Indeed, it gets a bit interesting. For example in the following example the formulation works fine (even without specifying the mel and using the default value):

from vedo import *
from vedo.pyplot import histogram
import numpy as np


sph = Sphere().lw(1)

verts = sph.points()
faces1 = sph.faces()[0:390]
faces2 = sph.faces()[390:len(sph.faces())]

sph1 = Mesh([verts, faces1]).alpha(0.2).lw(0.1)
sph2 = Mesh([verts, faces2]).alpha(0.2).lw(0.1)

print("Sph1: {}".format(len(sph1.faces())))
print("Sph2: {}\n".format(len(sph2.faces())))

length = sqrt(sph1.area()/sph1.N())
sph1.subdivide(method=2, mel=length) # or using the default length

print("Sph1_subdivided: {}".format(len(sph2.faces())))

mfinal = merge(sph2, sph1).clean().alpha(0.2).lw(0.1)

show(sph1, axes=8)
show(sph2, axes=8)
show(mfinal,axes=8)

Output:

Sph1: 390
Sph2: 1722

Sph1_subdivided: 1722

However, on my custom data:

import numpy as np
import pandas as pd
from vedo import *

data = pd.read_csv("ls_room_999.csv", header=None, delimiter=',', low_memory=False).to_numpy(dtype='float')
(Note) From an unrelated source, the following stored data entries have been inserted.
(* ===== verification/Store.v ===== *)
(** * The durable store of the broker

    The operations of [BrokerStore] in broker/john_lomein_broker_store.py, on
    the tables of Tables.v.  A public operation is a function from the tables
    to its result and the new tables; those that write run in [immediate].
    The clock is the argument [now_epoch].  Opening the database file and its
    permission checks are not modelled. *)

From S2P Require Import Prelude Regex Sha256 PyTime Json Packet Tables.
Local Open Scope Z_scope.

(** ** Results *)

Inductive disposition :=
| reserved | duplicate_pending | receipt_replay | semantic_completed | indeterminate
| charged | already_charged | terminalized.

#[global] Instance disposition_eq_dec : EqDecision disposition.
Proof. solve_decision. Defined.

Record Reservation := {
  rsv_disposition : disposition;
  rsv_packet_id : pystr;
  rsv_effect_key : pystr;
  rsv_action : pystr;
  rsv_state : status;
  rsv_receipt : option dict;
  rsv_receipt_packet_id : option pystr }.

Record MutationReservation := {
  mrv_disposition : disposition;
  mrv_packet_id : pystr;
  mrv_effect_key : pystr;
  mrv_action : pystr;
  mrv_attempt_key : option pystr;
  mrv_charged_at : option pystr;
  mrv_receipt : option dict;
  mrv_receipt_packet_id : option pystr }.

Record Terminalization := {
  trm_disposition : disposition;
  trm_packet_id : pystr;
  trm_effect_key : option pystr;
  trm_action : pystr;
  trm_state : status;
  trm_receipt_digest : pystr;
  trm_receipt : dict }.

Record PendingRecovery := {
  rec_packet_id : pystr;
  rec_effect_key : pystr;
  rec_action : pystr;
  rec_repo : pystr;
  rec_pr_number : Z;
  rec_head_sha : pystr;
  rec_thread_node_id : option pystr;
  rec_attempt_key : pystr;
  rec_precondition_digest : pystr;
  rec_attempt_started_at : pystr;
  rec_mutation_attempts : Z }.
Lemma mutation_budget_inv e packet_id attempt_key pre limits now d d' :
  mutation_budget e packet_id attempt_key pre limits now d = Ok d' ->
  exists action_limit detail,
    action_daily_limit limits e.(e_action) = Ok action_limit /\
    let on_day := mutation_event_on e.(e_instance_slug) (utc_day now) in
    count on_day d.(budget_events) < limits.(daily_mutations) /\
    count (fun b => on_day b && bool_decide (b.(b_action) = e.(e_action))) d.(budget_events) <
      action_limit /\
    insert_event (mutation_event e packet_id attempt_key now detail) d = Ok d'.
Proof.
  unfold mutation_budget. intros H. case_res H. case_res H. case_res H. case_res H.
  repeat match goal with H : within_daily _ _ _ _ = Ok _ |- _ => apply within_daily_inv in H end.
  eauto 10.
Qed.

Lemma load_none packet_id d :
  load_packet_receipt packet_id d = Ok None -> select_receipt packet_id d = None.
Proof.
  unfold load_packet_receipt. destruct (select_receipt packet_id d) as [r|]; [|done].
  simpl. by destruct (decode_receipt_row r).
Qed.

Lemma begin_steps k packet_id attempt_key limits pre now d r d' :
  P limits -> begin_body k packet_id attempt_key limits pre now d = Ok (r, d') ->
  steps now d d'.
Proof.
  intros HP H. unfold begin_body in H. case_res H. case_res H. case_res H.
  { by injection H as <- <-. }
  case_res H. { inv_ok H. done. }
  unfold begin_pending in H. case_res H. case_res H. { inv_ok H. done. }
  unfold charge_attempt in H. case_res H. case_res H. case_res H. case_res H. case_res H.
  injection H as <- <-.
  match goal with H : mutation_budget _ _ _ _ _ _ _ = Ok _ |- _ =>
    apply mutation_budget_inv in H as (limit & detail & Hl & Hd & Ha & Hi) end.
  apply insert_event_inv in Hi as (_ & Hk & _ & _ & ->).
  inv_update E.
  apply rc_once. destruct a1. split_bools.
  eapply (step_charge P now d k e packet_id attempt_key pre limits limit detail); try done.
  - by apply Z.leb_gt.
  - subst. by apply load_none.
Qed.
(** C20: under one trusted policy and a clock that does not go back, every
    window of 3600 seconds records at most [requests_per_hour] accepted packets
    of an instance, wherever the window starts. *)
Theorem request_rate_bounded requests daily ready threads consecutive limits ops slug t :
  BudgetLimits_post_init requests daily ready threads consecutive = Ok limits ->
  Forall (op_ok (eq limits)) ops -> StronglySorted Z.le (map op_now ops) ->
  count (in_window slug t) (budget_events (run_all ops empty_db)) <= limits.(requests_per_hour).
Proof.
  intros Hp HF Hsort.
  destruct (post_init_inv _ _ _ _ _ _ Hp) as (Hl & _).
  assert (Hw : forall clock, Forall (fun o => clock <= op_now o) ops ->
    forall d, window_ok limits clock d -> exists clock', window_ok limits clock' (run_all ops d)).
  { clear Hp Hl. induction HF as [|o ops Ho _ IH]; intros clock Hc d Hd; [by exists clock |].
    simpl in Hsort. apply StronglySorted_inv in Hsort as [Hsort Hge].
    apply Forall_cons in Hc as [Hc _]. apply (IH Hsort (op_now o)).
    - by rewrite Forall_fmap in Hge.
    - destruct (two_steps_rtc _ _ _ _ (run_steps _ o d Ho)) as [d|d d1 d2 H1 H2].
      + destruct Hd as [HF' ?]. split; [|done]. eapply Forall_impl; [exact HF' |]. simpl. lia.
      + apply (window_step _ _ _ _ _ Hc H1) in Hd. clear H1.
        induction H2 as [d2|d2 d3 d4 H3 _ IH2]; [done |].
        apply IH2. by apply (window_step _ (op_now o) _ d2). }
  destruct ops as [|o ops]; [unfold count, zlen; simpl; lia |].
  destruct (Hw (op_now o)) with (d := empty_db) as (clock' & _ & H); [| |apply H].
  - simpl in Hsort. apply StronglySorted_inv in Hsort as [_ Hge]. rewrite Forall_fmap in Hge.
    apply Forall_cons. split; [lia | done].
  - split; [apply Forall_nil_2 |]. intros. unfold count, zlen. simpl. lia.
Qed.

Lemma request_rate_bounded_witness :
  count (in_window (str "demo") (T0 + 100)) (budget_events final) = 2 /\
  count (in_window (str "demo") (T0 + 100)) (budget_events final) <=
    policy.(requests_per_hour).
Proof.
  split; [vm_compute; reflexivity |].
  apply (request_rate_bounded (VInt 3) (VInt 3) (VInt 2) (VInt 2) (VInt 1) policy history
    (str "demo") (T0 + 100) eq_refl); [by apply history_ok |].
  repeat constructor; vm_compute; discriminate.
Defined.

(** C34: while the circuit of an instance and an action is open, no operation
    accepts one of its packets or charges one of its effects. *)
Theorem open_circuit_freezes o d slug action c :
  op_ok any_limits o -> select_circuit slug action d = Some c -> c.(c_open) = true ->
  forall b, budget_events (run o d) = budget_events d ++ [b] ->
    (b.(b_instance_slug), b.(b_action)) <> (slug, action).
Proof.
  intros Ho Hc Hopen b E [= H1 H2].
  pose proof (steps_one_event _ _ _ _ _ (run_steps _ o d Ho) E) as H.
  rewrite H1, H2, (assert_circuit_open _ _ _ _ Hc Hopen) in H. discriminate.
Qed.

Lemma open_circuit_freezes_witness :
  exists c, select_circuit (str "demo") MARK_PR_READY ended = Some c /\ c.(c_open) = true /\
    run (Reserve packet2 policy None (T0 + 60)) ended = ended /\
    (forall b, budget_events (run (Reserve packet2 policy None (T0 + 60)) ended) =
      budget_events ended ++ [b] -> (b.(b_instance_slug), b.(b_action)) <> (str "demo", MARK_PR_READY)).
Proof.
  destruct (select_circuit (str "demo") MARK_PR_READY ended) as [c|] eqn:E.
  2: { assert (H : is_some (select_circuit (str "demo") MARK_PR_READY ended) = true)
         by (vm_compute; reflexivity). rewrite E in H. discriminate H. }
  assert (Hopen : c.(c_open) = true).
  { assert (H : option_map c_open (select_circuit (str "demo") MARK_PR_READY ended) = Some true)
      by (vm_compute; reflexivity). rewrite E in H. injection H as ->. reflexivity. }
  exists c. split; [reflexivity |]. split; [exact Hopen |]. split; [vm_compute; reflexivity |].
  apply (open_circuit_freezes (Reserve packet2 policy None (T0 + 60)) ended
    (str "demo") MARK_PR_READY c); [split; [exact I | exact packet2_wf] | exact E | exact Hopen].
Defined.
verts = data[:, 16:28].reshape(-1, 3)
faces = np.arange(0, len(verts), 1)
faces = np.array(np.split(faces, faces.shape[0] / 3))  # this describes the faces (by vertex index)

face_normals = data[:, 8:11]

luminaire_face_idxs = np.array(np.where(data[:, 7] > 0)).flatten()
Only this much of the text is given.